Law Lessons from IN THE MATTER OF THE PROBATE OF THE ALLEGED WILL OF GABRIELA SIPKO, DECEASED, App. Div., A-3622-08T1, March 8, 2010:
Although New Jersey follows the American rule which generally disfavors the shifting of attorneys’ fees, a prevailing party can recover fees in limited circumstances if they are expressly provided for by statute, court rule, or contract. Litton Indus. v. IMO Indus., 200 N.J. 372, 401 (2009). Rule 4:42-9(a)(3) recognizes the appropriateness of an award of counsel fees in a probate action. The rule states in relevant part:
if probate is refused, the court may make an allowance to be paid out of the estate of the decedent. If the probate is granted, and it shall appear that the contestant had reasonable cause for contesting the validity of the will or codicil, the court may make an allowance to the proponent and the contestant, to be paid out of the estate.
[Id.]
The decision to award attorneys’ fees and the quantum of the award, rests within the discretion of the trial judge, and we must review the award under the abuse of discretion standard. IMO Probate of Alleged Will of Hughes, 244 N.J. Super. 322, 328 (1990) (citing In re Reisdorf, 80 N.J. 319, 326-27 (1979)); Packard-Bamberger & Co. v. Collier, 167 N.J. 427, 444 (2001).

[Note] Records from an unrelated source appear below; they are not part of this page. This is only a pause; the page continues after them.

(** The contract of an operation that stores in [r] an enclosure of [f x y], for [x] in [i1] and [y] in [i2]. *)
Record encloses (s s' : state) (j : interval_deps_combine_rule) (i1 i2 r : loc) (f : R -> R -> R) : Prop := Encloses {
  enc_justified : forall x y, justified s s' j i1 i2 r x y (f x y);
  enc_member : forall x y, member s i1 x -> member s i2 y -> member s' r (f x y);
  enc_invariant : check_invariant s i1 = true -> check_invariant s i2 = true -> check_invariant s' r = true;
  enc_frame : forall i, i <> r -> same_at s s' i }.
(** The same for unary operations. *)
Record encloses1 (s s' : state) (j : interval_deps_combine_rule) (a r : loc) (f : R -> R) : Prop := Encloses1 {
  enc1_justified : forall x, justified s s' j a a r x x (f x);
  enc1_member : forall x, member s a x -> member s' r (f x);
  enc1_invariant : check_invariant s a = true -> check_invariant s' r = true;
  enc1_frame : forall i, i <> r -> same_at s s' i }.

Lemma encloses_intro s s' j i1 i2 r f : (forall x y, justified s s' j i1 i2 r x y (f x y)) ->
  (forall i, i <> r -> same_at s s' i) -> encloses s s' j i1 i2 r f.
Proof.
  intros J F. split; [done | | | done]; [intros; by eapply justified_member|].
  intros (x & Hx)%(invariant_member (val := val)) (y & Hy)%(invariant_member (val := val)).
  by eapply (member_invariant (val := val)), justified_member.
Qed.
Lemma encloses1_intro s s' j a r f : (forall x, justified s s' j a a r x x (f x)) ->
  (forall i, i <> r -> same_at s s' i) -> encloses1 s s' j a r f.
Proof.
  intros J F. split; [done | | | done]; [intros; by eapply justified_member|].
  intros (x & Hx)%(invariant_member (val := val)). by eapply (member_invariant (val := val)), justified_member.
Qed.
End Statements.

“In determining the reasonableness of a counsel fee award, the threshold issue ‘is whether the party seeking the fee prevailed in the litigation.’” Packard-Bamberger, supra, 167 N.J. at 444 (quoting North Bergen Rex Transp., Inc, v. Trailer Leasing Co., 158 N.J. 561, 570 (1999)).

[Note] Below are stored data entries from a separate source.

Lemma interval_of_mul_ok c l : feasible_point -> Forall (fun p => expr_ok (fst p)) l -> wf_expr (nex_mul c l) = true ->
  exists B, forall wd a nxt s, (a < nxt)%nat -> dwf (ns_dep s) -> dobs (ns_dep s) a = fresh_bounds ->
  run_ok wd a nxt (fun x => nval x (nex_mul c l)) B s (nla_intervals.interval_of_mul rec wd c l a nxt s).
Proof.
  intros Hf Hok Hwf. cbn [wf_expr] in Hwf. unfold nla_intervals.interval_of_mul.
  destruct (nla_intervals.get_zero_interval_child l) as [e|] eqn:E.
  - destruct (get_zero_interval_child_ok l e E) as (j & p & -> & Hj & Hin). exists (column_bounds j). intros wd a nxt s Ha W F.
    apply fixed_zero_ok; [done | done | done |]. intros x Hx. cbn. rewrite (zero_factor x l j p) by done. lra.
  - destruct (mul_loop_ok l (point c) Hf Hok Hwf) as [B HB]. exists B. intros wd a nxt s Ha W F.
    pose proof (scalar_touch a c _ W) as T. pose proof T as [W1 _]. eapply run_ok_after; [| |].
    3:{ apply (HB wd a nxt _ (fun _ => val c)); [done | exact W1 | apply scalar_holds]. }
    + done.
    + eapply touch_scope, T. by left.
Qed.
End Composite.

Rule 4:42-9(b) requires that in an action for counsel fees in probate actions, all applications must “be supported by an affidavit of services addressing the factors enumerated by RPC 1.5(a).” Further, “[t]he affidavit shall also include a recitation of other factors pertinent in the evaluation of the services rendered, the amount of the allowance applied for, and an itemization of disbursements for which reimbursement is sought.” R. 4:42-9(b).
Rule of Professional Conduct 1.5(a) “commands that ‘[a] lawyer’s fee shall be reasonable’ in all cases, not just feeshifting cases,” and requires courts to consider:
(1) the time and labor required, the novelty and difficulty of the questions involved, and the skill requisite to perform the legal service properly;
(2) the likelihood, if apparent to the client, that the acceptance of the particular employment will preclude other employment by the lawyer;
(3) the fee customarily charged in the locality for similar legal services;
(4) the amount involved and the results obtained;
(5) the time limitations imposed by the client or by the circumstances;
(6) the nature and length of the professional relationship with the client;
(7) the experience, reputation, and ability of the lawyer or lawyers performing the services;
(8) whether the fee is fixed or contingent.
[RPC 1.5(a).]
In calculating the dollar amount, courts use the lodestar method of calculation in many settings, including probate actions. Furst v. Einstein Moomjy, Inc., 182 N.J. 1, 21 (2004); Packard-Bamberger, supra, 167 N.J. at 445 (citing In re Estate of Reisen, 313 N.J. Super. 623 (Ch. Div. 1998)). The lodestar calculation is defined as the number of hours reasonably expended by the attorney, multiplied by a reasonable hourly rate. Furst, supra, 182 N.J. at 21.
In addition, courts should consider other relevant factors when determining the quantum of the fee. Packard-Bamberger, supra, 167 N.J. at 445. For example, the trial court should consider “the interest to be vindicated in the context of the statutory objectives, as well as any circumstances incidental to the litigation that directly or indirectly affected the extent of counsel’s efforts.” Szczepanski v. Newcomb Med. Ctr., Inc., 141 N.J. 346, 366-67 (1995). Furthermore, “[i]f the trial court concludes that the hours expended by counsel ‘exceed those that competent counsel would have expended to achieve a comparable result, a trial court may exercise its discretion to exclude excessive hours from the lodestar calculation.’” Packard-Bamberger, supra, 167 N.J. at 446 (quoting Rendine v. Pantzer, 141 N.J. 292, 336 (1995)).
Our Supreme Court has noted that “fee determinations by trial courts will be disturbed only on the rarest of occasions, and then only because of a clear abuse of discretion.” Id. at 444. The decision to award attorneys’ fees at all, and the amount awarded are accorded great deference.